Language Models' Language: Prompts & Latent Spaces

Illustration: The Tower of Babel (Bruegel, 1563)

Language models are everywhere and nowhere near slightly conscious. They are modeling the statistics of language and outputs what they learnt to be the most probable.

As such, they reproduce, and even exacerbate, biases in data they were trained on.

On the model card for his controversial GPT-4chan, Yannic Kilcher wrote:

This is a statistical model. As such, it continues text as is likely under the distribution the model has learned from the training data. Outputs should not be interpreted as “correct”, “truthful”, or otherwise as anything more than a statistical function of the input.

Language Models speak a Language of their own which was engineered to be as human-like as possible, yet some flaws remain.

Those reasons are why everyone who wants to use these models might benefit from acquiring some knowledge about machine learning.


The importance of phrasing

If you follow the news about language models, you may have encountered this table:

Table: Leaderboard of GPT-3’s accuracies for few-shot prompting using different templates.

It’s an extract from the paper Large Language Models are Zero-Shot Reasoners, and it shows that large language models’ performances are very much dependent of the prompt chosen.

The idea of knowingly chosing a prompt to get better results is called “prompt engineering”. To some people this name can be misleading since it’s arguably not really comparable to engineering, and is more related to phrasing.

In The Problem with Prompt Engineering , Bakz T. Future writes:

Prompt engineering itself may be a temporary band-aid solution and term we are just throwing out there until the language models get better and entirely human-like.

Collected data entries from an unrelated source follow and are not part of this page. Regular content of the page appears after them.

(** ** Document ids *)

(** [get_doc_id] reads what [set_doc_id] wrote, and [set_doc_id] leaves the
    vector itself as it was. *)
Theorem set_get_doc_id {F} (sp : MultiVectorSpace F) (p : point) (doc_id : N) :
  (N.to_nat (vector_size_ sp) + docid_size sp ≤ length p)%nat → doc_id < 256 ^ N.of_nat (docid_size sp) →
  ∃ p', set_doc_id sp p doc_id = Ok p' ∧ get_doc_id sp p' = Ok doc_id ∧ length p' = length p ∧
    take (N.to_nat (vector_size_ sp)) p' = take (N.to_nat (vector_size_ sp)) p.
Proof.
  intros Hp Hd. unfold set_doc_id. rewrite (proj2 (Nat.leb_le _ _)) by done. eexists. split; [done|].
  assert (length (take (N.to_nat (vector_size_ sp)) p) = N.to_nat (vector_size_ sp)) as Hlen.
  { rewrite length_take. lia. }
  split_and!.
  - unfold get_doc_id, slice. rewrite drop_app_length' by done. rewrite Nat2N.id.
    rewrite take_app_length' by by rewrite le_length. rewrite le_length, Nat.eqb_refl. by rewrite of_le_le.
  - rewrite !length_app, Hlen, le_length, length_drop. lia.
  - by rewrite take_app_length' by done.
Qed.
Lemma set_get_doc_id_witness :
  let sp := MultiVectorL2Space (F:=Z) (λ _ _ _, None) (mkBuild false false false false false false) 1 2 in
  ∃ p', set_doc_id sp [1; 2; 3; 4; 0; 0] 513 = Ok p' ∧ get_doc_id sp p' = Ok 513 ∧ length p' = 6%nat ∧
    take 4 p' = [1; 2; 3; 4].
Proof.
  apply (set_get_doc_id (MultiVectorL2Space (F:=Z) (λ _ _ _, None) (mkBuild false false false false false false) 1 2)
           [1; 2; 3; 4; 0; 0] 513); [vm_compute; lia|vm_compute; done].
Defined.

(** [MultiVectorL2Space] installs the kernel of [L2Space] with the
    dimension as parameter; [MultiVectorInnerProductSpace] installs that of
    [InnerProductSpace] but leaves the parameter the kernels read uninitialised,
    so that no distance of that space is defined. *)
Theorem multi_vector_spaces {F} `{Arith F} rvv (b : Build) (dim : N) (docid : nat) :
  mv_dist_func (MultiVectorL2Space rvv b dim docid) = get_dist_func (L2Space rvv b dim) ∧
  mv_param (MultiVectorL2Space rvv b dim docid) = Some (get_dist_func_param (L2Space rvv b dim)) ∧
  mv_dist_func (MultiVectorInnerProductSpace b dim docid) = get_dist_func (InnerProductSpace b dim) ∧
  mv_param (MultiVectorInnerProductSpace (F:=F) b dim docid) = None.
Proof. done. Qed.

(** ** Epsilon *)
Section laws.
Context `{HI : HeapImpl} {D : Type} `{HD : DistT D} `{HO : !DistOrder D}.
Implicit Types (l : list (D * labeltype)).

Definition closer_first l : Prop := StronglySorted (λ x y : D * labeltype, dlt y.1 x.1 = false) l.

Lemma removelast_snoc {A} (l : list A) x : removelast (l ++ [x]) = l.
Proof. apply removelast_last. Qed.

Lemma closer_first_snoc l x : closer_first (l ++ [x]) →
  closer_first l ∧ Forall (λ y, dlt x.1 y.1 = false) l.
Proof.
  induction l as [|y l IH]; simpl; intros H; [by split; constructor|].
  apply StronglySorted_inv in H as [H1 H2]. destruct (IH H1) as [H3 H4].
  rewrite Forall_app, Forall_singleton in H2. destruct H2 as [H2 H5]. split; by constructor.
Qed.
(** The contents of an element, as total functions. *)
Definition data_of s i : point := default [] (el_data <$> level0 s !! i).
Definition label_of s i : labeltype := default 0 (el_label <$> level0 s !! i).
Definition live s i : bool := default false ((λ e, negb (ll_deleted (el_ll e))) <$> level0 s !! i).

Lemma ok_reads s i :
  graph_ok s → i < cur_element_count s →
  getDataByInternalId s i = Ok (data_of s i) ∧ getExternalLabel s i = Ok (label_of s i) ∧
  isMarkedDeleted s i = Ok (negb (live s i)).
Proof.
  intros Hg Hi. destruct (go_node _ Hg i Hi) as (e & lv & Hn).
  pose proof (ok_get_el _ _ _ _ Hg Hi Hn) as He.
  unfold getDataByInternalId, getExternalLabel, isMarkedDeleted, get_linklist0, data_of, label_of, live.
  rewrite He, (no_el _ _ _ _ Hn). simpl. by rewrite negb_involutive.
Qed.

(** The links of a node on a level, as a total function. *)
Definition nbs_at s l i : list tableint :=
  match get_linklist_at_level s i l with Ok ll => ll_ids ll | _ => [] end.

Lemma ok_links s i l :
  graph_ok s → (0 ≤ l)%Z → at_level s i l →
  ∃ ll, get_linklist_at_level s i l = Ok ll ∧ ll_ok s i l ll ∧ links_of ll = Ok (nbs_at s l i).
Proof.
  intros Hg Hl (Hi & lv & Hlv & Hle). destruct (go_node _ Hg i Hi) as (e & lv' & Hn).
  assert (lv' = lv) as -> by (pose proof (no_level _ _ _ _ Hn); congruence).
  destruct (no_links _ _ _ _ Hn l) as (ll & H1 & H2); [lia|].
  exists ll. split_and!; [done|done|]. unfold nbs_at. rewrite H1. by eapply links_of_ok.
Qed.

Lemma nbs_at_level s i j l :
  graph_ok s → (0 ≤ l)%Z → at_level s i l → j ∈ nbs_at s l i → at_level s j l ∧ j ≠ i.
Proof.
  intros Hg Hl Hi Hj. destruct (ok_links s i l Hg Hl Hi) as (ll & H1 & (_ & _ & _ & Hf & _) & _).
  unfold nbs_at in Hj. rewrite H1 in Hj. rewrite Forall_forall in Hf. by destruct (Hf j Hj).
Qed.

(** ** What link updates leave alone *)
Definition el_view (e : element) : point * labeltype * bool := (el_data e, el_label e, ll_deleted (el_ll e)).

Record frame s s' : Prop := {
  fr_cfg : cfg s' = cfg s;
  fr_count : cur_element_count s' = cur_element_count s;
  fr_num_deleted : num_deleted_ s' = num_deleted_ s;
  fr_deleted : deleted_elements s' = deleted_elements s;
  fr_maxlevel : maxlevel_ s' = maxlevel_ s;
  fr_entry : enterpoint_node_ s' = enterpoint_node_ s;
  fr_lookup : label_lookup_ s' = label_lookup_ s;
  fr_levels : element_levels_ s' = element_levels_ s;
  fr_el i : el_view <$> level0 s' !! i = el_view <$> level0 s !! i
}.

#[global] Instance frame_preorder : PreOrder frame.
Proof.
  split.
  - intros s. by split.
  - intros s1 s2 s3 [] []. split; congruence.
Qed.
Lemma frame_sym s s' : frame s s' → frame s' s.
Proof. intros []. split; congruence || done. Qed.
(** The first half: the list of [c] is overwritten by the selection. *)
Lemma fill_new_wp s c l upd ll ids :
  graph_ok s → (0 ≤ l)%Z → get_linklist_at_level s c l = Ok ll → ll_ok s c l ll →
  (upd = true ∨ ll = blank_ll (Mmax s l)) →
  N.of_nat (length ids) ≤ Mmax s l → NoDup ids → Forall (λ j, j ≠ c ∧ at_level s j l) ids →
  eff_wp (let* _ := eff_mod (put_linklist c l (setListCount ll (N.of_nat (length ids)))) in
          fill_links c l upd 0 ids) (λ s' _,
    graph_ok s' ∧ frame s s' ∧ links_frame s s' l (λ j, j = c) ∧ nbs_at s' l c = ids) s.
Proof.
  intros Hg Hl Hget Hok Hupd Hle Hnd Hf.
  destruct (put_ids_wp s c l ll ids) as (ll' & Hst & Hpost); try done.
  unfold store_links in Hst. destruct Hok as (Hlen & _). rewrite (proj2 (Nat.leb_le _ _)) in Hst by lia.
  injection Hst as <-. apply wp_bind, wp_mod. eexists _, _. split; [|exact Hpost].
  rewrite (fill_links_run c l upd 0 ids _ (setListCount ll (N.of_nat (length ids)))).
  - rewrite put_put. done.
  - done.
  - by eapply get_put_eq.
  - simpl. lia.
  - destruct Hupd as [->| ->]; [by left|right]. intros k x _ Hk. simpl in Hk.
    by apply lookup_replicate in Hk as [-> _].
  - eapply Forall_impl; [exact Hf|]. intros j [_ Hj]. apply (frame_at_level s); [|done].
    eapply frame_put; [done|]. intros _. apply deleted_set_count.
Qed.

Lemma mutuallyConnect_wp s c cands l upd :
  graph_ok s → (0 ≤ l)%Z → at_level s c l → is_heap cmp cands → NoDup cands.*2 → cands ≠ [] →
  (∀ j, j ∈ cands.*2 → j ≠ c ∧ at_level s j l) →
  (upd = true ∨ get_linklist_at_level s c l = Ok (blank_ll (Mmax s l)) ∧ ∀ j, j ∈ cands.*2 → c ∉ nbs_at s l j) →
  eff_wp (mutuallyConnectNewElement fstdistfunc_ c cands l upd) (λ s' next,
    graph_ok s' ∧ frame s s' ∧ links_frame s s' l (λ j, j = c ∨ j ∈ cands.*2) ∧ next ∈ cands.*2 ∧
    nbs_at s' l c ≠ [] ∧ N.of_nat (length (nbs_at s' l c)) ≤ M_ (cfg s) ∧
    ∀ j, j ∈ nbs_at s' l c → j ∈ cands.*2) s.
Proof.
  intros Hg Hl Hc Hh Hnd Hne Hcand Hupd. unfold mutuallyConnectNewElement. apply wp_bind, wp_get.
  destruct (heuristic_ids fstdistfunc_ s (M_ (cfg s)) cands) as (top & Hrun & S1 & S2 & S3 & S4 & S5).
  { done. }
  { apply Forall_forall. intros x Hx. apply (Hcand x.2). apply list_elem_of_fmap. eauto. }
  { by destruct (go_cfg _ Hg) as (? & _). }
  { done. }
  { done. }
  wp_read Hrun. rewrite (proj2 (N.ltb_ge _ _)) by done. cbv zeta.
  set (sel := map snd (pq_drain cmp top)) in *. specialize (S5 Hne).
  destruct (last sel) as [next|] eqn:Hlast; [|by apply last_None in Hlast].
  eapply wp_bind_lift; [done|].
  destruct (ok_links s c l Hg Hl Hc) as (ll & Hget & Hok & _). wp_read Hget.
  assert (upd = true ∨ ll = blank_ll (Mmax s l)) as Hblank.
  { destruct Hupd as [?|[Hb _]]; [by left|right]. congruence. }
  assert (negb (ll_word ll =? 0) && negb upd = false) as ->.
  { destruct Hblank as [->| ->]; [by rewrite andb_false_r|done]. }
  assert (Forall (λ j, j ≠ c ∧ at_level s j l) sel) as Hsel.
  { apply Forall_forall. intros j Hj. by apply Hcand, S2. }
  destruct (cfg_Mmax s l Hg) as (HM & _ & _).
  apply wp_assoc. eapply wp_seq; [apply fill_new_wp; try done; lia|].
  intros s1 u (F1 & F2 & F3 & F4).
  eapply wp_seq; [apply connect_all_wp; try done|].
  - by apply (frame_at_level s).
  - eapply Forall_impl; [exact Hsel|]. intros j [? ?]. split; [done|]. by apply (frame_at_level s).
  - destruct Hupd as [->|[_ Hn]]; [by left|right]. intros j Hj.
    rewrite (links_frame_nbs s s1 l _ j l F3); [by apply Hn, S2|done|]. right.
    rewrite Forall_forall in Hsel. by apply Hsel.
  - intros s' _u (G1 & G2 & G3). apply wp_ret.
    assert (nbs_at s' l c = sel) as ->.
    { rewrite (links_frame_nbs s1 s' l _ c l G3), F4; [done|done|]. right. intros Hin.
      rewrite Forall_forall in Hsel. by destruct (Hsel c Hin). }
    split_and!; [done|by etrans| |by apply S2, last_Some_elem_of|done|lia|done].
    eapply links_frame_trans; [exact F3|exact G3| |]; intros i Hi; [by left|right; by apply S2].
Qed.
End connect.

You can find a few models that do text-conditionned image generation. This means that using a text description as a prompt, the model will generate a brand new, never seen before, image.

Wikiart Diffusion Mini is one of those models, and it was trained on the WikiArt dataset comprised of tens of thousands of paintings. You can try out a demo yourself on Hugging Face’s Spaces.

We will give texts as prompts to the model and show 4 images that were generated with each description:

  • Prompt 1 = "A martian landscape"

Prompt = A martian landscape

Well, those are not really good looking…

Maybe with a better description, the results can be a little bit more convincing!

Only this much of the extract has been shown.